Wszystkie zdjęcia autorstwa Krystiana

Podsumowując: zrobiliśmy 34.4 kilometry. Przewyższenia w górę 1418, w dół 1262. Średnia prędkość 10:12 min/km. Widoki bezcenne. Organizatorzy spisali się na medal. Oficjalnej zajęliśmy miejsca: Krystian 5 (nie wiem co za znajomości  ma w Icebugu, ale zdając kartę po mnie wpisane ma 4 minuty wcześniej), ja razem z Damianem 7. Po trzydzieści punktów miało jeszcze trzech zawodników, z czego dwóch  lepszy czas wejścia od nas. Ehhhhh. Te brakujące 2 punkty....
Muszę jeszcze skromnie dodać, że najsłabsze ogniowo MISSION IMPOSSIBLE TEAM czyli ja, okazało się być tym razem najmocniejsze. Miło usłyszeć od kolegów z którym nie mam szans na "" asfalcie"" : coś ty chłopie brał, że tak zap@#$&$asz pod tą góre. :-D :-D  Dzięki chłopaki. I chyba naprawdę to był mój dzień bo ani razu nie pomyślałem "nigdy więcej" - pierwszy raz na zawodach... i mam nadzieję, że nie ostatni...

niedziela, 26 maja 2013

Na swoim podwórku (II Koszycki Bieg po Zdrowie)

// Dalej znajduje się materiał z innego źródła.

Definition dec_rows_126 : list (list (Z * Z * Z)) :=
  [
    [(1, 2, 154); (22, 3, 154); (1, 2, 156); (22, 3, 156); (1, 2, 160); (22, 3, 160); (1, 2, 163); (22, 3, 163); (1, 2, 164); (22, 3, 164); (1, 2, 169); (22, 3, 169); (1, 2, 170); (22, 3, 170); (1, 2, 173); (22, 3, 173)];
    [(2, 2, 154); (9, 2, 154); (23, 2, 154); (40, 3, 154); (2, 2, 156); (9, 2, 156); (23, 2, 156); (40, 3, 156); (2, 2, 160); (9, 2, 160); (23, 2, 160); (40, 3, 160); (2, 2, 163); (9, 2, 163); (23, 2, 163); (40, 3, 163)];
    [(3, 2, 154); (6, 2, 154); (10, 2, 154); (15, 2, 154); (24, 2, 154); (31, 2, 154); (41, 2, 154); (56, 3, 154); (3, 2, 156); (6, 2, 156); (10, 2, 156); (15, 2, 156); (24, 2, 156); (31, 2, 156); (41, 2, 156); (56, 3, 156)];
    [(3, 2, 160); (6, 2, 160); (10, 2, 160); (15, 2, 160); (24, 2, 160); (31, 2, 160); (41, 2, 160); (56, 3, 160); (3, 2, 163); (6, 2, 163); (10, 2, 163); (15, 2, 163); (24, 2, 163); (31, 2, 163); (41, 2, 163); (56, 3, 163)];
    [(2, 2, 164); (9, 2, 164); (23, 2, 164); (40, 3, 164); (2, 2, 169); (9, 2, 169); (23, 2, 169); (40, 3, 169); (2, 2, 170); (9, 2, 170); (23, 2, 170); (40, 3, 170); (2, 2, 173); (9, 2, 173); (23, 2, 173); (40, 3, 173)];
    [(3, 2, 164); (6, 2, 164); (10, 2, 164); (15, 2, 164); (24, 2, 164); (31, 2, 164); (41, 2, 164); (56, 3, 164); (3, 2, 169); (6, 2, 169); (10, 2, 169); (15, 2, 169); (24, 2, 169); (31, 2, 169); (41, 2, 169); (56, 3, 169)];
    [(3, 2, 170); (6, 2, 170); (10, 2, 170); (15, 2, 170); (24, 2, 170); (31, 2, 170); (41, 2, 170); (56, 3, 170); (3, 2, 173); (6, 2, 173); (10, 2, 173); (15, 2, 173); (24, 2, 173); (31, 2, 173); (41, 2, 173); (56, 3, 173)]
  ].

Definition dec_rows_133 : list (list (Z * Z * Z)) :=
  [
    [(137, 0, 0); (138, 0, 0); (140, 0, 0); (141, 0, 0); (144, 0, 0); (145, 0, 0); (147, 0, 0); (150, 0, 0); (156, 0, 0); (159, 0, 0); (163, 0, 0); (166, 0, 0); (171, 0, 0); (174, 0, 0); (181, 0, 0); (190, 0, 0)];
    [(0, 3, 178); (0, 3, 181); (0, 3, 185); (0, 3, 186); (0, 3, 187); (0, 3, 189); (0, 3, 190); (0, 3, 196); (0, 3, 198); (0, 3, 228); (0, 3, 232); (0, 3, 233); (148, 0, 0); (149, 0, 0); (151, 0, 0); (152, 0, 0)];
    [(1, 2, 178); (22, 3, 178); (1, 2, 181); (22, 3, 181); (1, 2, 185); (22, 3, 185); (1, 2, 186); (22, 3, 186); (1, 2, 187); (22, 3, 187); (1, 2, 189); (22, 3, 189); (1, 2, 190); (22, 3, 190); (1, 2, 196); (22, 3, 196)];
    [(2, 2, 178); (9, 2, 178); (23, 2, 178); (40, 3, 178); (2, 2, 181); (9, 2, 181); (23, 2, 181); (40, 3, 181); (2, 2, 185); (9, 2, 185); (23, 2, 185); (40, 3, 185); (2, 2, 186); (9, 2, 186); (23, 2, 186); (40, 3, 186)];
    [(3, 2, 178); (6, 2, 178); (10, 2, 178); (15, 2, 178); (24, 2, 178); (31, 2, 178); (41, 2, 178); (56, 3, 178); (3, 2, 181); (6, 2, 181); (10, 2, 181); (15, 2, 181); (24, 2, 181); (31, 2, 181); (41, 2, 181); (56, 3, 181)];
    [(3, 2, 185); (6, 2, 185); (10, 2, 185); (15, 2, 185); (24, 2, 185); (31, 2, 185); (41, 2, 185); (56, 3, 185); (3, 2, 186); (6, 2, 186); (10, 2, 186); (15, 2, 186); (24, 2, 186); (31, 2, 186); (41, 2, 186); (56, 3, 186)];
    [(2, 2, 187); (9, 2, 187); (23, 2, 187); (40, 3, 187); (2, 2, 189); (9, 2, 189); (23, 2, 189); (40, 3, 189); (2, 2, 190); (9, 2, 190); (23, 2, 190); (40, 3, 190); (2, 2, 196); (9, 2, 196); (23, 2, 196); (40, 3, 196)]
  ].

Definition dec_rows_140 : list (list (Z * Z * Z)) :=
  [
    [(3, 2, 187); (6, 2, 187); (10, 2, 187); (15, 2, 187); (24, 2, 187); (31, 2, 187); (41, 2, 187); (56, 3, 187); (3, 2, 189); (6, 2, 189); (10, 2, 189); (15, 2, 189); (24, 2, 189); (31, 2, 189); (41, 2, 189); (56, 3, 189)];
    [(3, 2, 190); (6, 2, 190); (10, 2, 190); (15, 2, 190); (24, 2, 190); (31, 2, 190); (41, 2, 190); (56, 3, 190); (3, 2, 196); (6, 2, 196); (10, 2, 196); (15, 2, 196); (24, 2, 196); (31, 2, 196); (41, 2, 196); (56, 3, 196)];
    [(1, 2, 198); (22, 3, 198); (1, 2, 228); (22, 3, 228); (1, 2, 232); (22, 3, 232); (1, 2, 233); (22, 3, 233); (0, 3, 1); (0, 3, 135); (0, 3, 137); (0, 3, 138); (0, 3, 139); (0, 3, 140); (0, 3, 141); (0, 3, 143)];
    [(2, 2, 198); (9, 2, 198); (23, 2, 198); (40, 3, 198); (2, 2, 228); (9, 2, 228); (23, 2, 228); (40, 3, 228); (2, 2, 232); (9, 2, 232); (23, 2, 232); (40, 3, 232); (2, 2, 233); (9, 2, 233); (23, 2, 233); (40, 3, 233)];
    [(3, 2, 198); (6, 2, 198); (10, 2, 198); (15, 2, 198); (24, 2, 198); (31, 2, 198); (41, 2, 198); (56, 3, 198); (3, 2, 228); (6, 2, 228); (10, 2, 228); (15, 2, 228); (24, 2, 228); (31, 2, 228); (41, 2, 228); (56, 3, 228)];
    [(3, 2, 232); (6, 2, 232); (10, 2, 232); (15, 2, 232); (24, 2, 232); (31, 2, 232); (41, 2, 232); (56, 3, 232); (3, 2, 233); (6, 2, 233); (10, 2, 233); (15, 2, 233); (24, 2, 233); (31, 2, 233); (41, 2, 233); (56, 3, 233)];
    [(1, 2, 1); (22, 3, 1); (1, 2, 135); (22, 3, 135); (1, 2, 137); (22, 3, 137); (1, 2, 138); (22, 3, 138); (1, 2, 139); (22, 3, 139); (1, 2, 140); (22, 3, 140); (1, 2, 141); (22, 3, 141); (1, 2, 143); (22, 3, 143)]
  ].

Definition dec_rows_147 : list (list (Z * Z * Z)) :=
  [
    [(2, 2, 1); (9, 2, 1); (23, 2, 1); (40, 3, 1); (2, 2, 135); (9, 2, 135); (23, 2, 135); (40, 3, 135); (2, 2, 137); (9, 2, 137); (23, 2, 137); (40, 3, 137); (2, 2, 138); (9, 2, 138); (23, 2, 138); (40, 3, 138)];
    [(3, 2, 1); (6, 2, 1); (10, 2, 1); (15, 2, 1); (24, 2, 1); (31, 2, 1); (41, 2, 1); (56, 3, 1); (3, 2, 135); (6, 2, 135); (10, 2, 135); (15, 2, 135); (24, 2, 135); (31, 2, 135); (41, 2, 135); (56, 3, 135)];
    [(3, 2, 137); (6, 2, 137); (10, 2, 137); (15, 2, 137); (24, 2, 137); (31, 2, 137); (41, 2, 137); (56, 3, 137); (3, 2, 138); (6, 2, 138); (10, 2, 138); (15, 2, 138); (24, 2, 138); (31, 2, 138); (41, 2, 138); (56, 3, 138)];
    [(2, 2, 139); (9, 2, 139); (23, 2, 139); (40, 3, 139); (2, 2, 140); (9, 2, 140); (23, 2, 140); (40, 3, 140); (2, 2, 141); (9, 2, 141); (23, 2, 141); (40, 3, 141); (2, 2, 143); (9, 2, 143); (23, 2, 143); (40, 3, 143)];
    [(3, 2, 139); (6, 2, 139); (10, 2, 139); (15, 2, 139); (24, 2, 139); (31, 2, 139); (41, 2, 139); (56, 3, 139); (3, 2, 140); (6, 2, 140); (10, 2, 140); (15, 2, 140); (24, 2, 140); (31, 2, 140); (41, 2, 140); (56, 3, 140)];
    [(3, 2, 141); (6, 2, 141); (10, 2, 141); (15, 2, 141); (24, 2, 141); (31, 2, 141); (41, 2, 141); (56, 3, 141); (3, 2, 143); (6, 2, 143); (10, 2, 143); (15, 2, 143); (24, 2, 143); (31, 2, 143); (41, 2, 143); (56, 3, 143)];
    [(157, 0, 0); (158, 0, 0); (160, 0, 0); (161, 0, 0); (164, 0, 0); (165, 0, 0); (167, 0, 0); (168, 0, 0); (172, 0, 0); (173, 0, 0); (175, 0, 0); (177, 0, 0); (182, 0, 0); (185, 0, 0); (191, 0, 0); (207, 0, 0)]
  ].

Definition dec_rows_154 : list (list (Z * Z * Z)) :=
  [
    [(0, 3, 147); (0, 3, 149); (0, 3, 150); (0, 3, 151); (0, 3, 152); (0, 3, 155); (0, 3, 157); (0, 3, 158); (0, 3, 165); (0, 3, 166); (0, 3, 168); (0, 3, 174); (0, 3, 175); (0, 3, 180); (0, 3, 182); (0, 3, 183)];
    [(1, 2, 147); (22, 3, 147); (1, 2, 149); (22, 3, 149); (1, 2, 150); (22, 3, 150); (1, 2, 151); (22, 3, 151); (1, 2, 152); (22, 3, 152); (1, 2, 155); (22, 3, 155); (1, 2, 157); (22, 3, 157); (1, 2, 158); (22, 3, 158)];
    [(2, 2, 147); (9, 2, 147); (23, 2, 147); (40, 3, 147); (2, 2, 149); (9, 2, 149); (23, 2, 149); (40, 3, 149); (2, 2, 150); (9, 2, 150); (23, 2, 150); (40, 3, 150); (2, 2, 151); (9, 2, 151); (23, 2, 151); (40, 3, 151)];
    [(3, 2, 147); (6, 2, 147); (10, 2, 147); (15, 2, 147); (24, 2, 147); (31, 2, 147); (41, 2, 147); (56, 3, 147); (3, 2, 149); (6, 2, 149); (10, 2, 149); (15, 2, 149); (24, 2, 149); (31, 2, 149); (41, 2, 149); (56, 3, 149)];
    [(3, 2, 150); (6, 2, 150); (10, 2, 150); (15, 2, 150); (24, 2, 150); (31, 2, 150); (41, 2, 150); (56, 3, 150); (3, 2, 151); (6, 2, 151); (10, 2, 151); (15, 2, 151); (24, 2, 151); (31, 2, 151); (41, 2, 151); (56, 3, 151)];
    [(2, 2, 152); (9, 2, 152); (23, 2, 152); (40, 3, 152); (2, 2, 155); (9, 2, 155); (23, 2, 155); (40, 3, 155); (2, 2, 157); (9, 2, 157); (23, 2, 157); (40, 3, 157); (2, 2, 158); (9, 2, 158); (23, 2, 158); (40, 3, 158)];
    [(3, 2, 152); (6, 2, 152); (10, 2, 152); (15, 2, 152); (24, 2, 152); (31, 2, 152); (41, 2, 152); (56, 3, 152); (3, 2, 155); (6, 2, 155); (10, 2, 155); (15, 2, 155); (24, 2, 155); (31, 2, 155); (41, 2, 155); (56, 3, 155)]
  ].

     Miesiąc po maratonie miała odbyć się druga edycja terenowego biegu na 5 kilometrów w mojej miejscowości przy okazji Dni Koszyc. Wachałem się czy wystartować, bo wiedziałem, że na pewno będę chciał pobiec na 100%, a gdybym złapał kontuzje na tydzień przed Rzeźnikiem to Damian połamał by mi nogi. Ale chwila. Jakim Rzeźniku. Przecież na Cracovii obiecałem sobie, że nigdy więcej dystansów powyżej 10 kilometrów. Niestety ja już tak mam, że jak przestanie mnie boleć to zapominam o swoich "obietnicach". Po konsultacjach z kołczem ( MPP ) i rzeźnikowym partnerem wykombinowałem sobie, że startuje i w czasie biegu zobaczę  czy robię go na 100% czy treningowo. Podstawowym kryterium miało być miejsce  które mogłem zająć. 
        Start biegu miał być w samo południe. Zapisać się i odebrać nr startowy zgłosiłem się godzinę wcześniej. I od początku panował haos organizacyjny. Najpierw nikt nie wiedział w której szkolnej sali są zapisy. Po kilku minutach błądzenia znalazłem. Niestety zapisać się nie dało, ponieważ chłopak który miał numery startowe i druki oświadczenia  o stanie zdrowia już dojeżdżał. Przez najbliższe 20 minut jechał, a miał do pokonania 15 kilometrów. Ehhhh. Oczekując na zapisy próbowałem wypatrzeć moją konkurencję. Spotkałem dwóch: Krystiana i Maćka. Chwila niezobowiązującej rozmowy i zaczęli mnie sprawdzać. Jakie mam czasy na pięć, dziesięć kilometrów. W ile robię półmaraton i maraton. Moje odpowiedzi ich usatysfakcjonowały tzn. nie stanowiłem dla nich zagrożenia. W końcu udało się zapisać ale okazało się, że coś nas strasznie mało. Zapada decyzja , że czekamy na spóźnialskich. Pięć minut. Dziesięć. Pół godziny. Zgłosiło się raptem dziesięć osób. Coś było nie tak. Po chwili wyjaśniło się. Organizatorzy na portalach dla biegaczy podali inną datę zawodów niż była faktycznie. Ehhhh po raz drugi. Szybka narada sztabu i zapada decyzja : jedziemy... Yyyy, ale jak to jedziemy panie kierowniku jak mieliśmy biegać??? A bo, zawody nie tu startują. Musimy podjechać trzy kilometry autobusem, ale spoko. Przywieziemy was też z powrotem... Uffff.
       Na starcie realnie oceniłem swoje szanse. Startuje siedmiu chłopaków i trzy dziewczyny. Z dziewczynami mam szansę (chyba), dwóch chłopaków z mojej kategorii wiekowo-wagowej, reszta nie dość, że z dziesięć lat młodsza to jeszcze pół mojej wagi mają. Biegnę treningowo.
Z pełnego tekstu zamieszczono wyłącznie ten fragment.